Par Gilles de Bure · Le Journal des Arts

Le 12 novembre 2008 - 887 mots

Une fièvre de constructions s’est emparée des pays du Golfe. Les stars de l’architecture mondiale sont convoquées dans la région pour les projets les plus fous.

À quoi comparer la fièvre architecturale qui s’est emparée des États du Golfe ces dernières années ? À l’édification des palais de la Venise triomphante, à celle des émouvantes résidences de l’île des Princes à Istanbul, au chant du cygne que constitue la politique des grands projets du président Mitterrand ?

État des lieux
Il convient d’aborder aux rives du golfe Persique par le détour d’un quatuor majeur. Non pas celui d’Alexandrie cher à Lawrence Durrell, mais celui d’Abou Dhabi (Émirats arabes unis) composé de Tadao Ando, Frank O. Gehry, Zaha Hadid et Jean Nouvel.
Sur l’île de Saadiyat (l’île du Bonheur), les quatre architectes livreront, dans les années à venir, autant de lieux culturels de première importance. Ando, un musée de la mer, semi-immergé, témoignage de la réalité maritime d’Abou Dhabi – navigation, commerce, pêche et piraterie conjugués – ; Gehry, le plus grand Guggenheim Museum, où s’exprimera à nouveau son goût pour l’emboîtement et le déconstruit ; Hadid, une cité des arts aux cinq théâtres, dont la forme évoque à l’évidence l’huître perlière, qui fut et demeure l’une des richesses de l’émirat ; Nouvel enfin, avec le Louvre-Abou Dhabi se mirant dans les eaux, coiffé d’une vaste coupole et multipliant les jeux d’ombre et de lumière. Quatre équipements majeurs, en attendant, sur la même île, la construction du musée du cheikh Zayed et du campus de la New York University. Soit, au total, des projets sur vingt ans et pour un budget évalué aujourd’hui à 27 milliards de dollars (21,2 milliards d’euros). Mais les réalisations et projets abou-dhabiens ne sont pas circonscrits à la seule île de Saadiyat. Déjà, un pont où Zaha Hadid donne libre cours à sa maîtrise des ellipses, ou encore le stade de Banyas et la tour de l’Horloge qui se tend vers le ciel à la manière d’une voile, tous deux dus au Français Roger Taillibert, sont quelques-uns des jalons de cette fièvre architecturale.

Une ville dans la ville
À l’évidence, Abou Dhabi a choisi comme thème de développement, la culture (musées) et l’éducation (campus universitaires).
Beaucoup plus limité territorialement (d’où la création de plus en plus démesurée d’îles artificielles), l’émirat de Dubaï a, lui, opté pour le « business » et les loisirs, avec, élément monumental, la tour « Burj Dubaï » édifiée par les Américains Skidmore, Owings & Merrill (SOM).
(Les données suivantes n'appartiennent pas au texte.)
(** What a command with its answer may do to this. *)
Definition gstep {R} (c : cmd R) : R -> ghost -> ghost -> Prop :=
  match c in cmd R return R -> ghost -> ghost -> Prop with
  | FindSlot d => fun r g g' =>
      g' = g \/ (free g /\ g' = match r with Some s => GFound d s false | None => GAbsent d end)
  | RemoveSlot d => fun r g g' =>
      free g /\ match r with
                | None => g' = GAbsent d
                | Some s => g' = GOwes d (host_port s) \/ exists s', g = GFound d s' true /\ g' = GAbsent d
                end
  | InsertSlot d s => fun _ g g' => g = GOwes d (host_port s) /\ g' = GNone
  | TakeSlots => fun _ _ _ => False
  | Adb (Forward d p) => fun r g g' => g = GAbsent d /\ g' = (if worked r then GOwes d p else GAbsent d)
  | Adb (Unforward d p) => fun _ g g' =>
      (g = GOwes d p /\ g' = GAbsent d) \/ exists s b, g = GFound d s b /\ p = host_port s /\ g' = GFound d s true
  | _ => fun _ g g' => g' = g
  end.

Fixpoint obeys {A} (g : ghost) (p : prog A) (Q : A -> ghost -> Prop) : Prop :=
  match p with
  | Ret a => Q a g
  | Do c k => forall r, exists g', gstep c r g g' /\ obeys g' (k r) Q
  end.

Lemma obeys_bind {A B} g (p : prog A) (k : A -> prog B) Q :
  obeys g p (fun a g' => obeys g' (k a) Q) -> obeys g (p ≫= k) Q.
Proof.
  revert g. induction p as [a|R c k' IH]; intros g; [done|]. cbn. intros H r. destruct (H r) as (g' & Hs & Ho). eauto.
Qed.
Lemma obeys_mono {A} g (p : prog A) (Q Q' : A -> ghost -> Prop) :
  (forall a g, Q a g -> Q' a g) -> obeys g p Q -> obeys g p Q'.
Proof.
  intros HQ. revert g. induction p as [a|R c k IH]; intros g; cbn; [apply HQ|].
  intros H r. destruct (H r) as (g' & Hs & Ho). eauto.
Qed.
Lemma quiet_gstep {R} (c : cmd R) r g : quiet c = true -> gstep c r g g.
Proof. destruct c as [[]| | | | | | | | | | | | | | | | | | | | | |]; cbn; try done; auto. Qed.
Lemma obeys_calm {A} g (p : prog A) (P : A -> Prop) Q :
  calm p -> leaves P p -> (forall a, P a -> Q a g) -> obeys g p Q.
Proof.
  induction p as [a|R c k IH]; cbn; [auto|]. intros [Hq Hc] Hl HQ r. exists g. split; [by apply quiet_gstep|auto].
Qed.
Lemma obeys_quiet {R} (c : cmd R) g (Q : R -> ghost -> Prop) : quiet c = true -> (forall r, Q r g) -> obeys g (do c) Q.
Proof. intros Hq HQ r. exists g. split; [by apply quiet_gstep|apply HQ]. Qed.
Lemma obeys_any {A} g (p : prog A) (Q : A -> ghost -> Prop) : calm p -> (forall a, Q a g) -> obeys g p Q.
Proof. intros Hc HQ. apply (obeys_calm g p (fun _ => True)); auto using leaves_any. Qed.

(** ** The watcher task keeps to it *)

(** [free], and the task has not panicked. *)
Definition rested (alive : bool) (g : ghost) : Prop := alive = true /\ free g.

Lemma teardown_obeys d p g g' (Q : unit -> ghost -> Prop) :
  (forall r, gstep (Adb (Unforward d p)) r g g') -> Q tt g' -> obeys g (teardown_device d p) Q.
Proof.
  intros Hg HQ. unfold teardown_device. apply obeys_bind, obeys_quiet; [done|]. intros ?.
  apply obeys_bind. intros r'. exists g'. split; [apply Hg|]. exact HQ.
Qed.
Prévue au départ pour être la plus haute tour du monde avec ses 560 mètres, sa hauteur – dépassée en cours de route – a été portée, aujourd’hui, à 850 mètres (dont une flèche mesure 30 mètres), qu’elle dépassera sans doute à l’arrivée. Avec ses 166 étages, la Burj Dubaï est une véritable ville dans la ville, mêlant logements, bureaux, commerces et centres de loisirs. Les gratte-ciel et shopping centers (centres commerciaux), sans caractère particulier, se multiplient à Dubaï. Dans cette forêt indistincte, se détachent néanmoins la tour de l’Italien David Fisher, qualifiée d’« architecture dynamique » et dont chacun des 50 étages pivote à 360 degrés sur un axe central de façon à suivre la course du Soleil ; le projet de tour partiellement immergée (et dotée d’un casino) du Français Jacques Rougerie, spécialiste incontesté de l’architecture sous-marine ; les trois tours « dansantes » de la Britannique d’origine Irakienne Zaha Hadid enfin, lesquelles, liées à la base, se séparent, se déhanchent et se rejoignent au fil de leurs 65 étages.

Rose des sables
À Doha, capitale du Qatar (lire p. 18), les choses sont moins tranchées en termes d’orientation. On y attend une tour de Jean Nouvel, une autre dénommée « Silhouette » et signée Roger Taillibert, un musée de la photographie du Japonais Arata Isozaki et la Qatar Education City, réalisée par le groupe OMA conduit par Rem Koolhaas. Le 22 novembre devrait y être inauguré le Musée d’art islamique de I. M. Pei aménagé par Jean-Michel Wilmotte. Et Jean Nouvel vient d’y remporter le concours portant sur le « Musée national », un projet métaphore en forme de rose des sables (lire p. 18). Quant aux rares privilégiés, ils peuvent visiter la « Millenium House » du Britannique d’origine israélienne Ron Arad, dont les plans, photographies et maquettes sont actuellement exposés au Centre Pompidou (du 20 novembre au 16 mars 2009, lire aussi p. 39). Tout près de là, dans le sultanat d’Oman, l’équipe française Architecture Studio vient de remporter le concours portant sur l’édification d’un pôle urbain totalisant 40 000 m2 et qui regroupera sous une immense canopée, entre mer et montagne, les Archives nationales, la Bibliothèque nationale et le Théâtre national. Tandis qu’au Koweit une autre équipe française, Valode & Pistre, édifie une série de complexes cinématographiques.
Se murmurent, ici et là, les noms du Bandolais Rudy Ricciotti dont le département d’Arts de l’islam qu’il réalise actuellement au Musée du Louvre n’est pas passé inaperçu ; du Romain Massimiliano Fuksas ; du New-Yorkais Bernard Tschumi avec un considérable projet à Dubaï.
Mais la vraie question est liée à la crise. À l’heure où les budgets d’opérations déjà engagées fondent comme neige au soleil malgré la manne pétrolière, et où nombre d’agences d’architecture commencent à licencier, combien de ces projets et de ces rêves deviendront-ils réalité ?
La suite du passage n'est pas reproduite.